* _TASK INSTRUCTIONS_
Match the word "sigs". Return each line of the data below where it appears.
──────────────────────────────
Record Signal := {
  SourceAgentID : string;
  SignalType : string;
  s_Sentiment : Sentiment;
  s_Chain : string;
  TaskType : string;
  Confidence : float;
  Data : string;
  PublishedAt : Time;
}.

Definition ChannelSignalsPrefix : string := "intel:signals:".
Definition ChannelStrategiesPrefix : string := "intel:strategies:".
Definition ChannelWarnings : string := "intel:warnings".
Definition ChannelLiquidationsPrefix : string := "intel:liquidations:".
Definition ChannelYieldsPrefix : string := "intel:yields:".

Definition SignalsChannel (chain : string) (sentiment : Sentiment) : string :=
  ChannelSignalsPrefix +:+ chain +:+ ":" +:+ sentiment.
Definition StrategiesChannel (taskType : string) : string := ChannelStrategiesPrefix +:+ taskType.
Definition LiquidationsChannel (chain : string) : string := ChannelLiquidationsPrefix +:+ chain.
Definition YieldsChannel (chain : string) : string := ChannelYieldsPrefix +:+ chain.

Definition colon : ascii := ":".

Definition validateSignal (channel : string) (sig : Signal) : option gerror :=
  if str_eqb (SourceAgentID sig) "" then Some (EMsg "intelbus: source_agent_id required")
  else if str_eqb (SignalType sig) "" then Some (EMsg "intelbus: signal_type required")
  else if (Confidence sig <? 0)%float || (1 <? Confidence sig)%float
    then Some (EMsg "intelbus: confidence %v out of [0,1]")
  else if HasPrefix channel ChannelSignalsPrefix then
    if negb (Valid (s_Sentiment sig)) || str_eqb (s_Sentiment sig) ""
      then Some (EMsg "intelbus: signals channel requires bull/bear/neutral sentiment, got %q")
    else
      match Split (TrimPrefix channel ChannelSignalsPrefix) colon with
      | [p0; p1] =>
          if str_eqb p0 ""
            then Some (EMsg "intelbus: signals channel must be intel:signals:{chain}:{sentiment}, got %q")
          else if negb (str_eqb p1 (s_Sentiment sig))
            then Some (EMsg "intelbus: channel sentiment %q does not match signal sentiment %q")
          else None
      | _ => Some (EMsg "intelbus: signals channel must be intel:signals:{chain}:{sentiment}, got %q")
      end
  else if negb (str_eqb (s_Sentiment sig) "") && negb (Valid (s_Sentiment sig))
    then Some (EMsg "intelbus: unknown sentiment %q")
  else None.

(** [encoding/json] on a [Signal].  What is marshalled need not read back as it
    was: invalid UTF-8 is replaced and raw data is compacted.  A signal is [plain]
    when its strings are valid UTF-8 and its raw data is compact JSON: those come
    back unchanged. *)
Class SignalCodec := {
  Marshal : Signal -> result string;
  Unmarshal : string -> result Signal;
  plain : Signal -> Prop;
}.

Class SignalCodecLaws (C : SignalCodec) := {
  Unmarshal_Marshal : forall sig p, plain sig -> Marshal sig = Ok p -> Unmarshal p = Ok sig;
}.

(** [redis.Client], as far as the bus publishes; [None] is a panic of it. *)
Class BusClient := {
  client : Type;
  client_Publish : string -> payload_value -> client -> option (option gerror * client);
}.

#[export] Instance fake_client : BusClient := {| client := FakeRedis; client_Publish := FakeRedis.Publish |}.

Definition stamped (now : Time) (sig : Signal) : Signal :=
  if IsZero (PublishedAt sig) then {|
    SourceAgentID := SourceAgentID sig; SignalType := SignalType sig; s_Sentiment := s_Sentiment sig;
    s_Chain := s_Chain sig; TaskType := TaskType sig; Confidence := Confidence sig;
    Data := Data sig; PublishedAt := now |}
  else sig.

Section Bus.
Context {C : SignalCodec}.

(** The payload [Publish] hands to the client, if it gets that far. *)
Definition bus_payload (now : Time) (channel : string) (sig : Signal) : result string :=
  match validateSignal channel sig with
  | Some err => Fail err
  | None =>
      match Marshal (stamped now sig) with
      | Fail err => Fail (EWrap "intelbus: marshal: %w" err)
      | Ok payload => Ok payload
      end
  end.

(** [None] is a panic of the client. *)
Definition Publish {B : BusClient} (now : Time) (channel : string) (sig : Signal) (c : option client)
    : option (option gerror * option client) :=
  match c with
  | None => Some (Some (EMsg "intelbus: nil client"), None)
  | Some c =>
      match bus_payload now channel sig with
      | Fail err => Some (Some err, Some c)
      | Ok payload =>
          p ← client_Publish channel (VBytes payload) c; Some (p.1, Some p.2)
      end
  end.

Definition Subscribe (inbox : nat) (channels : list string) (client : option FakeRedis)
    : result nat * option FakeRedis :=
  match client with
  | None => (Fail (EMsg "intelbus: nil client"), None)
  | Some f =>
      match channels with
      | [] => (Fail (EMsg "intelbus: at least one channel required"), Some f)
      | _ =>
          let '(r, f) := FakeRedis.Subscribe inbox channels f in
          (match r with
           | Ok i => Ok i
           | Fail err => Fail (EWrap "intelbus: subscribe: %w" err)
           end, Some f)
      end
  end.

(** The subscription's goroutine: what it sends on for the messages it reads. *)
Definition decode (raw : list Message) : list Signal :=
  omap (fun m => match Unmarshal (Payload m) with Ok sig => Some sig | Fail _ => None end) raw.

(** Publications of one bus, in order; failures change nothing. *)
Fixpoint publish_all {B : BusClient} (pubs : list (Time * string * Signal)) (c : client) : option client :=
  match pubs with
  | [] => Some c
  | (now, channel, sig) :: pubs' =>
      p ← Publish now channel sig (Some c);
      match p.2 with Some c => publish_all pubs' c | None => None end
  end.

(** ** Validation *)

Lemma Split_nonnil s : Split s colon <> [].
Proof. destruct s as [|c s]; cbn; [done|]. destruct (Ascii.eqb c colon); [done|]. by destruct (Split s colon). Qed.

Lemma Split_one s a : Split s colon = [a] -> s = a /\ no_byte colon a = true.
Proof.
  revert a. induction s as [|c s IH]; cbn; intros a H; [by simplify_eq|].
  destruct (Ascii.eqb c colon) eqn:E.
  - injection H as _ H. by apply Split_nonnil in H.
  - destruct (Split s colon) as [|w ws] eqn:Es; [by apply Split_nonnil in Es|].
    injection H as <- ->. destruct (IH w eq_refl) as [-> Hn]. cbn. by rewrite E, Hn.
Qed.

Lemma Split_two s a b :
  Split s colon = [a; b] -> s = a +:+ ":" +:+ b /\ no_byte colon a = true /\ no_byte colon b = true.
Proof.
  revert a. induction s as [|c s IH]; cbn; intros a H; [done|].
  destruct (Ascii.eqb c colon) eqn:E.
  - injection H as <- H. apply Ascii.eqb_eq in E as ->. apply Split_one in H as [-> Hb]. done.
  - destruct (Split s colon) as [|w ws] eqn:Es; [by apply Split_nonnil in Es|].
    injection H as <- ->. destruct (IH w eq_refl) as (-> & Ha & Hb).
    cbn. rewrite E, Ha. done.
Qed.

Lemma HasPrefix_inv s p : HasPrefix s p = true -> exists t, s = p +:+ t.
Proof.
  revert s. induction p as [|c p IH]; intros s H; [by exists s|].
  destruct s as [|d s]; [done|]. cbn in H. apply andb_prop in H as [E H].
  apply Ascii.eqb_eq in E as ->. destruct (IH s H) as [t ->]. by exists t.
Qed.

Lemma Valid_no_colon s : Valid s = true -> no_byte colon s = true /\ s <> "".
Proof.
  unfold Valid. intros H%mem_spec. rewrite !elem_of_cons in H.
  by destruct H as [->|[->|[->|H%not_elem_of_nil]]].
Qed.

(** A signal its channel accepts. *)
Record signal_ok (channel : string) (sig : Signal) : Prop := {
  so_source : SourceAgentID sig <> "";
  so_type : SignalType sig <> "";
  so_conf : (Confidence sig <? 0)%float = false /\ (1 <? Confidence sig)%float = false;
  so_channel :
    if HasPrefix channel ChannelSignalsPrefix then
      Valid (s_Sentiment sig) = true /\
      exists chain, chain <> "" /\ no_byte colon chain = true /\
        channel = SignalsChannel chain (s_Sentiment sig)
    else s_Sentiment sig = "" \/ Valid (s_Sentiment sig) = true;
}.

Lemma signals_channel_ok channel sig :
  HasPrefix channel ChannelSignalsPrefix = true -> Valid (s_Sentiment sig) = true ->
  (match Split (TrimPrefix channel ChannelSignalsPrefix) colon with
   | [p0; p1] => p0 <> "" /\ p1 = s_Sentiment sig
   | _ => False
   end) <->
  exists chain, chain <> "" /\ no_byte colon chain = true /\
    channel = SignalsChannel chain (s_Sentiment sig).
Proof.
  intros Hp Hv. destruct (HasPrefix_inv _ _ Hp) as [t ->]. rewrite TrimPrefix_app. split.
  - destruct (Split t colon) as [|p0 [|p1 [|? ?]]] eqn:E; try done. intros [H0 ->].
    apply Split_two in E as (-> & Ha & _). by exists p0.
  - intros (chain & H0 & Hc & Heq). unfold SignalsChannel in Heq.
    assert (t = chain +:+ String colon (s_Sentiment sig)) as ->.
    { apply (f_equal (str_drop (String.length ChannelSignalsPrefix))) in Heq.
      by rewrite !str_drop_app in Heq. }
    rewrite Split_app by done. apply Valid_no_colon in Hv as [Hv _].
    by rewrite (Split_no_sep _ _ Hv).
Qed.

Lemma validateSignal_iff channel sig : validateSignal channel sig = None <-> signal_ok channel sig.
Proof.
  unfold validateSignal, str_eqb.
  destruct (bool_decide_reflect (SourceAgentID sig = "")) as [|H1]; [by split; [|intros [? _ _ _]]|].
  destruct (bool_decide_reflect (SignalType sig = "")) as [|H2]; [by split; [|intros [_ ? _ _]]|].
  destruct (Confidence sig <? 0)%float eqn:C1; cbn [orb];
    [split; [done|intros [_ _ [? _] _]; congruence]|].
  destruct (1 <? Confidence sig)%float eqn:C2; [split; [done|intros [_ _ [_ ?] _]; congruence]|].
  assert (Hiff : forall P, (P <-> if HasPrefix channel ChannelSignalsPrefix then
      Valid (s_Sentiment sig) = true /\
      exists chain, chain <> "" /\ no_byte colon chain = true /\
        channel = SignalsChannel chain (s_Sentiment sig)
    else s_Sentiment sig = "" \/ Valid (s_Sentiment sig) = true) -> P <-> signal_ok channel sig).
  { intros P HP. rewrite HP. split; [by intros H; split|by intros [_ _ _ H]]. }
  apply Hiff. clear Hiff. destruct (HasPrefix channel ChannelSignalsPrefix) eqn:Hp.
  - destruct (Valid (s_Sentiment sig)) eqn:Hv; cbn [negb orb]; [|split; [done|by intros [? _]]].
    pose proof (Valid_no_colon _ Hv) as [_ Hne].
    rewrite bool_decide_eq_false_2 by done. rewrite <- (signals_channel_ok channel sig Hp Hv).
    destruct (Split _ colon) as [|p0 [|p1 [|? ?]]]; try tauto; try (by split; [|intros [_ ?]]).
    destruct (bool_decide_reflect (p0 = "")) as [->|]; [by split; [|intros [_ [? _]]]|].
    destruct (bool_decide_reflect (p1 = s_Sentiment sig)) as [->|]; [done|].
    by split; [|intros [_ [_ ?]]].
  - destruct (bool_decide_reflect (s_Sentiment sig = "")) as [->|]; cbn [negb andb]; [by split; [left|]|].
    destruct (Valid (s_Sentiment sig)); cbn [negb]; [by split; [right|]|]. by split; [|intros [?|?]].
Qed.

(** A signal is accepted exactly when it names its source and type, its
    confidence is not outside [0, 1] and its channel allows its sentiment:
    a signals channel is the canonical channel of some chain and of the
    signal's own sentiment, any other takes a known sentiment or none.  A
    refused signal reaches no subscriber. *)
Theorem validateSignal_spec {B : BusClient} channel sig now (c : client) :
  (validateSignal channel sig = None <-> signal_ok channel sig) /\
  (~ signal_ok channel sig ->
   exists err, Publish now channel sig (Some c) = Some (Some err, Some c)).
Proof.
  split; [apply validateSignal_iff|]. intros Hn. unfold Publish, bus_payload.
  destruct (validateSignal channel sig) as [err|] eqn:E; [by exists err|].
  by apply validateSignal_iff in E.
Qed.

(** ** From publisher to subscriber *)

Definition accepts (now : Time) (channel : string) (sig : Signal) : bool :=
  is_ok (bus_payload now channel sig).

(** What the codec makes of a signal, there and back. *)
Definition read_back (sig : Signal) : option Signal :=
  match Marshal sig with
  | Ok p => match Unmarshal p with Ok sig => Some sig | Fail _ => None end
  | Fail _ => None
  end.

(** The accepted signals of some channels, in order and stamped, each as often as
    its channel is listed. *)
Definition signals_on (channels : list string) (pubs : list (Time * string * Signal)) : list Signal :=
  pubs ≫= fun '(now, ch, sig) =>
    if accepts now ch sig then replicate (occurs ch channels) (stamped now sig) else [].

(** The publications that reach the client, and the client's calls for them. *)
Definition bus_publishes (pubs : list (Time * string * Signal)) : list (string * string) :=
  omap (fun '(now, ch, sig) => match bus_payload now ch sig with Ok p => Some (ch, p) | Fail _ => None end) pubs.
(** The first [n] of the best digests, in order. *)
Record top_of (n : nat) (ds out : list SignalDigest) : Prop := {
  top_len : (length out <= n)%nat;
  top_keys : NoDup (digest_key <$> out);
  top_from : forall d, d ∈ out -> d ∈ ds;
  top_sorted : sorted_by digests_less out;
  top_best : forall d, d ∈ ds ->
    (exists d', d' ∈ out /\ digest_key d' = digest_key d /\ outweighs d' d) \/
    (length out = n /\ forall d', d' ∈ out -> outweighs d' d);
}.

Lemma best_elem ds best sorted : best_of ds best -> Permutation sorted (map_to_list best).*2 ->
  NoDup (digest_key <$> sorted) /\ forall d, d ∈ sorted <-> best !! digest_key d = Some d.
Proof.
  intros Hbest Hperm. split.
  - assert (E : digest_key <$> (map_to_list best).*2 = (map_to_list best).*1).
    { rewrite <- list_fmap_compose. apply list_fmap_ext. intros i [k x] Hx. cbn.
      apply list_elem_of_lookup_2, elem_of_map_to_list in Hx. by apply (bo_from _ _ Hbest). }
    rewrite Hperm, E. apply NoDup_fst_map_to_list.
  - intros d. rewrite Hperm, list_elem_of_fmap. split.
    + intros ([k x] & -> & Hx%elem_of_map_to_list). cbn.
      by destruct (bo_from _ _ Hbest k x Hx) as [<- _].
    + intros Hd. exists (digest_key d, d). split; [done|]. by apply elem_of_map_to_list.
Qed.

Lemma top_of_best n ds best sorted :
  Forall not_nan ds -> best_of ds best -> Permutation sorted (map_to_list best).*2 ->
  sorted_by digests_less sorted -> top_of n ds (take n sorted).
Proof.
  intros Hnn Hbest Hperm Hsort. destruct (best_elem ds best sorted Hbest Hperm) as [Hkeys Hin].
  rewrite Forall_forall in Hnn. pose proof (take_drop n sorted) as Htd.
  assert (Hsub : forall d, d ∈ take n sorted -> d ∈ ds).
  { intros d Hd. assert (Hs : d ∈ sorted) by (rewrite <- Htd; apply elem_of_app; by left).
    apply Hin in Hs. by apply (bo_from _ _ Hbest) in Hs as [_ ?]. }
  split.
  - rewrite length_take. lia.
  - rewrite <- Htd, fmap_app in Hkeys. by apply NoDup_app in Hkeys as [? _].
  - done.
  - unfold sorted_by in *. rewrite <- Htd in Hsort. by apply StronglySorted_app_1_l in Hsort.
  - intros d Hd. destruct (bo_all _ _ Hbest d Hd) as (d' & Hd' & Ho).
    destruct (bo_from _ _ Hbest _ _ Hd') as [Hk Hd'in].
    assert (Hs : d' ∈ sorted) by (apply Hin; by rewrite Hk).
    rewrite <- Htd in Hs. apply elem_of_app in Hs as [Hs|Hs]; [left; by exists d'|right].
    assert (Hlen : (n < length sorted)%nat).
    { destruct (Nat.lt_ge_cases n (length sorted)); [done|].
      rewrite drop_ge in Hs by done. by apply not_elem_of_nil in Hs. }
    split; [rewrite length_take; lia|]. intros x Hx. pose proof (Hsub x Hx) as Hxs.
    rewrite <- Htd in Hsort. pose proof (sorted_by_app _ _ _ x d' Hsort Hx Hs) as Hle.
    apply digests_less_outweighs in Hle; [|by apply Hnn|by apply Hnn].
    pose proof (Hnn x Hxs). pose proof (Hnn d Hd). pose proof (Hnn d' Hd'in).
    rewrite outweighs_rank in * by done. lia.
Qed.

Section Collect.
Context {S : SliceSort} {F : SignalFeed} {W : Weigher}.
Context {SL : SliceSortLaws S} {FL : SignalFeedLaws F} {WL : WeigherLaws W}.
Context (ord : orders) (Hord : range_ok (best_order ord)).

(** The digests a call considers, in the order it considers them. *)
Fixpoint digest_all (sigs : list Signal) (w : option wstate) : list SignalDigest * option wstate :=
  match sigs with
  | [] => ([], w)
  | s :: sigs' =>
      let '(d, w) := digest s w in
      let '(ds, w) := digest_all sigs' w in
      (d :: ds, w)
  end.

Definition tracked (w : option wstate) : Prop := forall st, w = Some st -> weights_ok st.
──────────────────────────────
* _YOUR RESPONSE_
Fixpoint digest_all (sigs : list Signal) (w : option wstate) : list SignalDigest * option wstate :=
  match sigs with
  | s :: sigs' =>
      let '(ds, w) := digest_all sigs' w in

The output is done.